2

I have an XML file with a structure like this:

<index>
    <compound kind="file">
        <name>file.c</name>
        <member kind="variable"><name>foo</name></member>
        <member kind="variable"><name>bar</name></member>
        ...
    </compound>
    <compound kind="file">
        <name>file.h></name>
        <member>...
    </compound>
</index>

I need to search by file member name but I can't figure out if there is a way that avoids iterating the entire tree. My solution currently looks like:

for f in xmlroot.iter("compound"):
    for m in f.iter("member"):
        if m.find("name").text == my_var_name:
            print "Found"

Is there a way to use a dict() search to improve efficiency because I actually have another for loop above that that goes through the list of variables to search for so performance-wise this is really poor.

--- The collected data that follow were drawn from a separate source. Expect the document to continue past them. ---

(* ===== verification/ScaleInFacts.v ===== *)
(** * Taking named instances offline

    A scale-in that names the instances to take offline deletes exactly these,
    whatever templates they belong to. *)

From S2P Require Import Prelude GoLib Workloads InstanceUtil ObjectTree PlanBuilder Graph Lru NameBuilder NameBuilderFacts NameTheorems InPlace Alignment UpdatePlan Update Component Sharding OpsQueue OpsManager HorizontalScaling.
From Stdlib Require Import Ascii.

(** ** Lists *)

Lemma split_perm {A} `{EqDecision A} (l T : list A) :
  NoDup l → NoDup T → (∀ x, x ∈ T → x ∈ l) → l ≡ₚ T ++ filter (λ x, x ∉ T) l.
Proof.
  intros Hl HT Hsub. apply NoDup_Permutation; [done| |].
  - apply NoDup_app. split_and!; [done| |by apply NoDup_filter]. intros x Hx [Hn _]%list_elem_of_filter. done.
  - intros x. rewrite elem_of_app, list_elem_of_filter. destruct (decide (x ∈ T)); naive_solver.
Qed.

Lemma split_length {A} `{EqDecision A} (l T : list A) :
  NoDup l → NoDup T → (∀ x, x ∈ T → x ∈ l) → length l = length T + length (filter (λ x, x ∉ T) l).
Proof. intros. rewrite <-length_app. by apply Permutation_length, split_perm. Qed.

Lemma filter_same {A} (P Q : A → Prop) `{∀ x, Decision (P x), ∀ x, Decision (Q x)} (l : list A) :
  (∀ x, x ∈ l → P x ↔ Q x) → filter P l = filter Q l.
Proof.
  induction l as [|x l IH]; intros Hpq; [done|]. rewrite !filter_cons, (IH ltac:(intros; apply Hpq; by right)).
  pose proof (Hpq x ltac:(left)). do 2 case_decide; tauto.
Qed.

(** Of two lists of the same length one contains the other. *)
Lemma same_elements {A} (l k : list A) :
  NoDup l → NoDup k → length l = length k → ((∀ x, x ∈ l → x ∈ k) ∨ (∀ x, x ∈ k → x ∈ l)) → ∀ x, x ∈ l ↔ x ∈ k.
Proof.
  intros Hl Hk Hlen Hsub x.
  assert (Hp : l ≡ₚ k).
  { destruct Hsub as [Hsub|Hsub]; [|symmetry]; (apply submseteq_length_Permutation; [by apply NoDup_submseteq|lia]). }
  by rewrite Hp.
Qed.

(** ** Names of one template *)

Section template.
Context (parent tpl : string).

Abbreviation pod := (pod_name parent tpl).
Abbreviation gen := (generateInstanceNamesFromTemplate parent tpl).

(** The offline names are those before and the ones taken. *)
Definition taken_offline (off off' T : list string) : Prop :=
  ∀ x, (0 ≤ x < 2^31)%Z → pod x ∈ off' ↔ pod x ∈ off ∨ pod x ∈ T.

Lemma unlisted_taken r off off' T ns :
  (0 ≤ r)%Z → (r + Z.of_nat (length off) < 2^31)%Z → (r - Z.of_nat (length T) + Z.of_nat (length off') < 2^31)%Z →
  gen r off [] = Ok ns → NoDup T → (∀ n, n ∈ T → n ∈ ns) →
  taken_offline off off' T →
  ∃ ns', gen (r - Z.of_nat (length T)) off' [] = Ok ns' ∧ NoDup ns' ∧ ∀ n, n ∈ ns' ↔ n ∈ ns ∧ n ∉ T.
Proof.
  intros Hr Hb Hb' Hg Hnd HT Hoff. unfold taken_offline in Hoff.
  destruct (names_unlisted parent tpl r off) as (os & o & Hg1 & Hl1 & [Hs1 Hf1] & Ho1); [done..|].
  rewrite Hg in Hg1. injection Hg1 as ->.
  assert (Hnd1 : NoDup (pod <$> os)).
  { apply pod_names_NoDup; [by apply StronglySorted_lt_NoDup|]. intros x [? _]%Hf1. lia. }
  pose proof (split_length _ _ Hnd1 Hnd HT) as Hlen. rewrite length_fmap in Hlen.
  destruct (names_unlisted parent tpl (r - Z.of_nat (length T)) off') as (os' & o' & Hg2 & Hl2 & [Hs2 Hf2] & Ho2); [lia|lia|].
  exists (pod <$> os'). split; [done|].
  assert (Hnd2 : NoDup (pod <$> os')).
  { apply pod_names_NoDup; [by apply StronglySorted_lt_NoDup|]. intros x [? _]%Hf2. lia. }
  split; [done|].
  assert (Hsame : ∀ n, n ∈ pod <$> os' ↔ n ∈ filter (λ n, n ∉ T) (pod <$> os)).
  { apply same_elements; [done|by apply NoDup_filter|rewrite length_fmap; lia|].
    destruct (decide (o' ≤ o)%Z) as [Hoo|Hoo].
    - left. intros n (x & -> & [Hx Hu]%Hf2)%list_elem_of_fmap. rewrite elem_of_list_to_set, Hoff in Hu by lia.
      apply list_elem_of_filter. split; [tauto|]. apply list_elem_of_fmap_2, Hf1. rewrite elem_of_list_to_set.
      split; [lia|tauto].
    - right. intros n [HnT (x & -> & [Hx Hu]%Hf1)%list_elem_of_fmap]%list_elem_of_filter.
      rewrite elem_of_list_to_set in Hu. apply list_elem_of_fmap_2, Hf2. rewrite elem_of_list_to_set, Hoff by lia.
      split; [lia|tauto]. }
  intros n. rewrite Hsame, list_elem_of_filter. tauto.
Qed.

Lemma listed_taken r off off' T o ol ns :
  (0 ≤ r < 2^31)%Z → NoDup (o :: ol) → (∀ x, x ∈ o :: ol → 0 ≤ x < 2^31)%Z →
  gen r off (o :: ol) = Ok ns → NoDup T → (∀ n, n ∈ T → n ∈ ns) →
  taken_offline off off' T →
  ∃ ns', gen (r - Z.of_nat (length T)) off' (o :: ol) = Ok ns' ∧ NoDup ns' ∧ ∀ n, n ∈ ns' ↔ n ∈ ns ∧ n ∉ T.
Proof.
  intros Hr Hol Hx. rewrite generateInstanceNames_listed by done. set (all := pod <$> sort_ints (o :: ol)).
  set (free := filter _ all). destruct (Z.ltb_spec (Z.of_nat (length free)) r) as [|Hfree]; [done|].
  intros [= <-] Hnd HT Hoff.
  assert (Hall : NoDup all).
  { apply pod_names_NoDup; [by rewrite sort_ints_perm|]. intros x. rewrite sort_ints_perm. apply Hx. }
  assert (Hnf : NoDup free) by by apply NoDup_filter.
  assert (Hnt : NoDup (take (Z.to_nat r) free)) by (eapply sublist_NoDup; [exact Hnf|apply sublist_take]).
  pose proof (split_length _ _ Hnt Hnd HT) as Hlen. rewrite length_take in Hlen.
  set (rest := filter (λ n, n ∉ T) (take (Z.to_nat r) free)) in *.
  assert (Hfree' : filter (λ n, n ∉ (list_to_set off' : gset string)) all = filter (λ n, n ∉ T) free).
  { unfold free. rewrite list_filter_filter. apply filter_same.
    intros n (x & -> & Hn)%list_elem_of_fmap. rewrite sort_ints_perm in Hn. apply Hx in Hn.
    rewrite !elem_of_list_to_set. specialize (Hoff x Hn). tauto. }
  assert (Hsplit : filter (λ n, n ∉ T) free = rest ++ filter (λ n, n ∉ T) (drop (Z.to_nat r) free)).
  { unfold rest. by rewrite <-filter_app, take_drop. }
  rewrite generateInstanceNames_listed by lia. fold all. rewrite Hfree', Hsplit.
  destruct (Z.ltb_spec (Z.of_nat (length (rest ++ filter (λ n, n ∉ T) (drop (Z.to_nat r) free)))) (r - Z.of_nat (length T))).
  { rewrite length_app in *. lia. }
  exists rest. split.
  - f_equal. replace (Z.to_nat (r - Z.of_nat (length T))) with (length rest) by lia. by rewrite take_app_length.
  - split; [by apply NoDup_filter|]. intros n. unfold rest. rewrite list_elem_of_filter. tauto.
Qed.
End template.

(** ** Pods of a component *)

Section pods.
Context (cluster comp : string).

Abbreviation parent := (GenerateClusterComponentName cluster comp).

Lemma template_of_pod tpl o : (0 ≤ o)%Z → GetInstanceTemplateName cluster comp (pod_name parent tpl o) = Ok tpl.
Proof.
  intros Ho. unfold GetInstanceTemplateName. rewrite pod_name_eq. unfold instance_name.
  change ("-" +:+ itoa o) with (String "-"%char (itoa o)). rewrite split_last_spec by (apply itoa_no_dash; lia).
  change (cluster +:+ "-" +:+ comp) with parent. unfold name_parent. destruct (decide (tpl = "")) as [->|Ht].
  - rewrite (bool_decide_eq_true_2 ("" = "")) by done. by rewrite bool_decide_eq_true_2.
  - rewrite (bool_decide_eq_false_2 (tpl = "")) by done. rewrite bool_decide_eq_false_2.
    + f_equal. rewrite <-str_app_assoc. set (q := parent +:+ "-").
      pose proof (has_prefix_app q tpl) as Hp.
      transitivity (trim_prefix q (q +:+ tpl)); [|apply trim_prefix_app].
      destruct (q +:+ tpl) eqn:E; cbn [remove_first]; by rewrite Hp.
    + intros E. apply (f_equal String.length) in E. rewrite !str_app_length in E. cbn in E. lia.
Qed.

(** The template of a pod. *)
Definition tpl_of (n : string) : string :=
  match GetInstanceTemplateName cluster comp n with Ok a => a | Fail _ => "" end.

Definition is_pod (n : string) : Prop := ∃ tpl o, (0 ≤ o < 2^31)%Z ∧ n = pod_name parent tpl o.

Lemma is_pod_tpl n : is_pod n → GetInstanceTemplateName cluster comp n = Ok (tpl_of n).
Proof. intros (tpl & o & Ho & ->). unfold tpl_of. rewrite template_of_pod by lia. done. Qed.

Lemma tpl_of_pod tpl o : (0 ≤ o)%Z → tpl_of (pod_name parent tpl o) = tpl.
Proof. intros Ho. unfold tpl_of. by rewrite template_of_pod. Qed.

(** Maps from pods to templates. *)
Lemma fold_pods (l : list string) (m : gmap string string) :
  Forall is_pod l →
  ∃ m' : gmap string string, mfoldl (λ podSet insName, tpl ← GetInstanceTemplateName cluster comp insName; Ok (<[insName := tpl]> podSet)) m l
        = Ok m' ∧ dom m' = dom m ∪ (list_to_set l : gset string).
Proof.
  intros Hl. revert m. induction Hl as [|n l Hn _ IH]; intros m; cbn [mfoldl].
  - exists m. split; [done|]. set_solver.
  - rewrite (is_pod_tpl n Hn). cbn. destruct (IH (<[n := tpl_of n]> m)) as (m' & -> & Hm'). exists m'. split; [done|].
    rewrite Hm', dom_insert_L. set_solver.
Qed.

Definition replicas_of (tpls : list AppInstanceTemplate) : Z := foldr Z.add 0%Z (ait_GetReplicas <$> tpls).

Definition template_pods (off : list string) (t : AppInstanceTemplate) : res nb_err (list string) :=
  ol ← Deprecated.convertOrdinalsToSortedList (ait_Ordinals t);
  generateInstanceNamesFromTemplate parent (ait_Name t) (ait_GetReplicas t) off ol.

Lemma template_fold (tpls : list AppInstanceTemplate) off z acc r :
  Forall (λ t, 0 ≤ ait_GetReplicas t)%Z tpls → (0 ≤ z)%Z → (z + replicas_of tpls < 2^31)%Z →
  mfoldl (Deprecated.template_step parent off) (z, acc) (workload_template <$> tpls) = Ok r ↔
  ∃ nss, Forall2 (λ t ns, template_pods off t = Ok ns) tpls nss ∧ r = ((z + replicas_of tpls)%Z, acc ++ concat nss).
Proof.
  intros Hr. revert z acc. induction Hr as [|t tpls Ht Hr IH]; intros z acc Hz Hb; cbn [mfoldl fmap list_fmap].
  - unfold replicas_of. cbn. rewrite Z.add_0_r. split.
    + intros [= <-]. exists []. by rewrite app_nil_r.
    + intros (nss & ->%Forall2_nil_inv_l & ->). by rewrite app_nil_r.
  - assert (Hsum : replicas_of (t :: tpls) = (ait_GetReplicas t + replicas_of tpls)%Z) by done.
    assert (Hpos : (0 ≤ replicas_of tpls)%Z).
    { clear -Hr. induction Hr; cbn; [lia|]. unfold replicas_of in *. cbn. lia. }
    rewrite Hsum in *.
    assert (Hone : Deprecated.template_step parent off (z, acc) (workload_template t) =
      match template_pods off t with Ok ns => Ok (wrap32 (z + ait_GetReplicas t), acc ++ ns) | Fail er => Fail er end).
    { unfold Deprecated.template_step, template_pods. change (it_Ordinals (workload_template t)) with (ait_Ordinals t).
      destruct (Deprecated.convertOrdinalsToSortedList (ait_Ordinals t)) as [ol|]; [cbn|done].
      by destruct (generateInstanceNamesFromTemplate _ _ _ _ _). }
    rewrite Hone.
    assert (Hstep : ∀ ns, mfoldl (Deprecated.template_step parent off) (wrap32 (z + ait_GetReplicas t), acc ++ ns)
        (workload_template <$> tpls) = Ok r ↔
      ∃ nss, Forall2 (λ t ns, template_pods off t = Ok ns) tpls nss ∧
        r = ((z + (ait_GetReplicas t + replicas_of tpls))%Z, acc ++ ns ++ concat nss)).
    { intros ns. rewrite wrap32_id by (unfold int32_ok; lia). rewrite IH by lia. by setoid_rewrite <-app_assoc; setoid_rewrite Z.add_assoc. }
    split.
    + destruct (template_pods off t) as [ns|] eqn:Ens; [|done]. intros (nss & Hnss & ->)%Hstep. exists (ns :: nss).
      split; [by constructor|done].
    + intros (nss & Hnss & ->). apply Forall2_cons_inv_l in Hnss as (ns & nss' & -> & Hnss & ->). apply Hstep. by exists nss'.
Qed.

Lemma replicas_of_nonneg tpls : Forall (λ t, 0 ≤ ait_GetReplicas t)%Z tpls → (0 ≤ replicas_of tpls)%Z.
Proof. unfold replicas_of. induction 1; cbn; lia. Qed.

(** The pods of a component by template, and those without one. *)
Lemma all_pods R tpls off l :
  Forall (λ t, 0 ≤ ait_GetReplicas t)%Z tpls → (replicas_of tpls ≤ R < 2^31)%Z →
  generateAllPodNames R tpls off parent = Ok l ↔
  ∃ nss dns, Forall2 (λ t ns, template_pods off t = Ok ns) tpls nss ∧
    generateInstanceNamesFromTemplate parent "" (R - replicas_of tpls) off [] = Ok dns ∧
    l = sort_names true (concat nss ++ dns).
Proof.
  intros Hr HR. pose proof (replicas_of_nonneg _ Hr) as Hpos.
  unfold generateAllPodNames, Deprecated.GenerateAllInstanceNames.
  assert (Hdef : Deprecated.convertOrdinalsToSortedList no_ordinals = Ok []) by done.
  assert (Hzero : generateInstanceNamesFromTemplate parent "" 0 off [] = Ok []) by done.
  assert (Htail : ∀ nss, Forall2 (λ t ns, template_pods off t = Ok ns) tpls nss →
    (names ← (if (replicas_of tpls <? R)%Z
       then ol ← Deprecated.convertOrdinalsToSortedList no_ordinals;
            names ← generateInstanceNamesFromTemplate parent "" (wrap32 (R - replicas_of tpls)) off ol; Ok (concat nss ++ names)
       else Ok (concat nss)); Ok (sort_names true names)) = Ok l ↔
    ∃ dns, generateInstanceNamesFromTemplate parent "" (R - replicas_of tpls) off [] = Ok dns ∧
      l = sort_names true (concat nss ++ dns)).
  { intros nss _. rewrite Hdef. destruct (Z.ltb_spec (replicas_of tpls) R).
    - cbn [mbind res_bind]. rewrite wrap32_id by (unfold int32_ok; lia).
      destruct (generateInstanceNamesFromTemplate parent "" (R - replicas_of tpls) off []) as [dns|]; cbn [mbind res_bind];
        [|naive_solver].
      split; [intros [= Hl]; exists dns; by subst l|]. by intros (d & [= <-] & ->).
    - replace (R - replicas_of tpls)%Z with 0%Z by lia. rewrite Hzero. cbn [mbind res_bind]. split.
      + intros [= Hl]. exists []. subst l. by rewrite app_nil_r.
      + intros (d & [= <-] & ->). by rewrite app_nil_r. }
  pose proof (template_fold tpls off 0 []) as Hf.
  destruct (mfoldl _ _ _) as [[total names]|er]; cbn [mbind res_bind].
  - destruct (proj1 (Hf (total, names) Hr ltac:(lia) ltac:(lia)) eq_refl) as (nss & Hnss & [= -> ->]).
    rewrite ?Z.add_0_l, ?app_nil_l, (Htail nss Hnss). split; [intros (dns & ? & ?); by exists nss, dns|].
    intros (nss' & dns & Hnss' & Hd & ->). exists dns. split; [done|].
    assert (nss' = nss) as ->; [|done]. clear -Hnss Hnss'. revert nss' Hnss'.
    induction Hnss; inversion 1; subst; [done|]. f_equal; [congruence|auto].
  - split; [done|]. intros (nss & dns & Hnss & _). exfalso.
    discriminate (proj2 (Hf _ Hr ltac:(lia) ltac:(lia)) (ex_intro _ nss (conj Hnss eq_refl))).
Qed.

Would changing those two for loops to a single XPath search improve performance?

Makis
  • 12,468
  • 10
  • 62
  • 71
  • Couldn't you just parse the whole xml once and store the data in, say, a dictionary. The Dictionary could be of the form {'member_name':[files_in_which_it_occurs]. This assumes different files can have same member names. – RedBaron Oct 13 '11 at 08:10
  • This is answer to your question: http://stackoverflow.com/questions/247135/using-xpath-to-search-text-containing#247903 – Mikko Ohtamaa Oct 13 '11 at 08:14
  • @RedBaron: yes, that's possible, just feels a bit silly since lxlm already has dictionaries. – Makis Oct 13 '11 at 12:22
  • @Mikko: I don't understand how that answer applies here. – Makis Oct 13 '11 at 12:23
  • lxml provides API to use XPath selectors. You can select the nodes by content by using the XPath expression with XPath text() function. – Mikko Ohtamaa Oct 13 '11 at 21:33

0 Answers0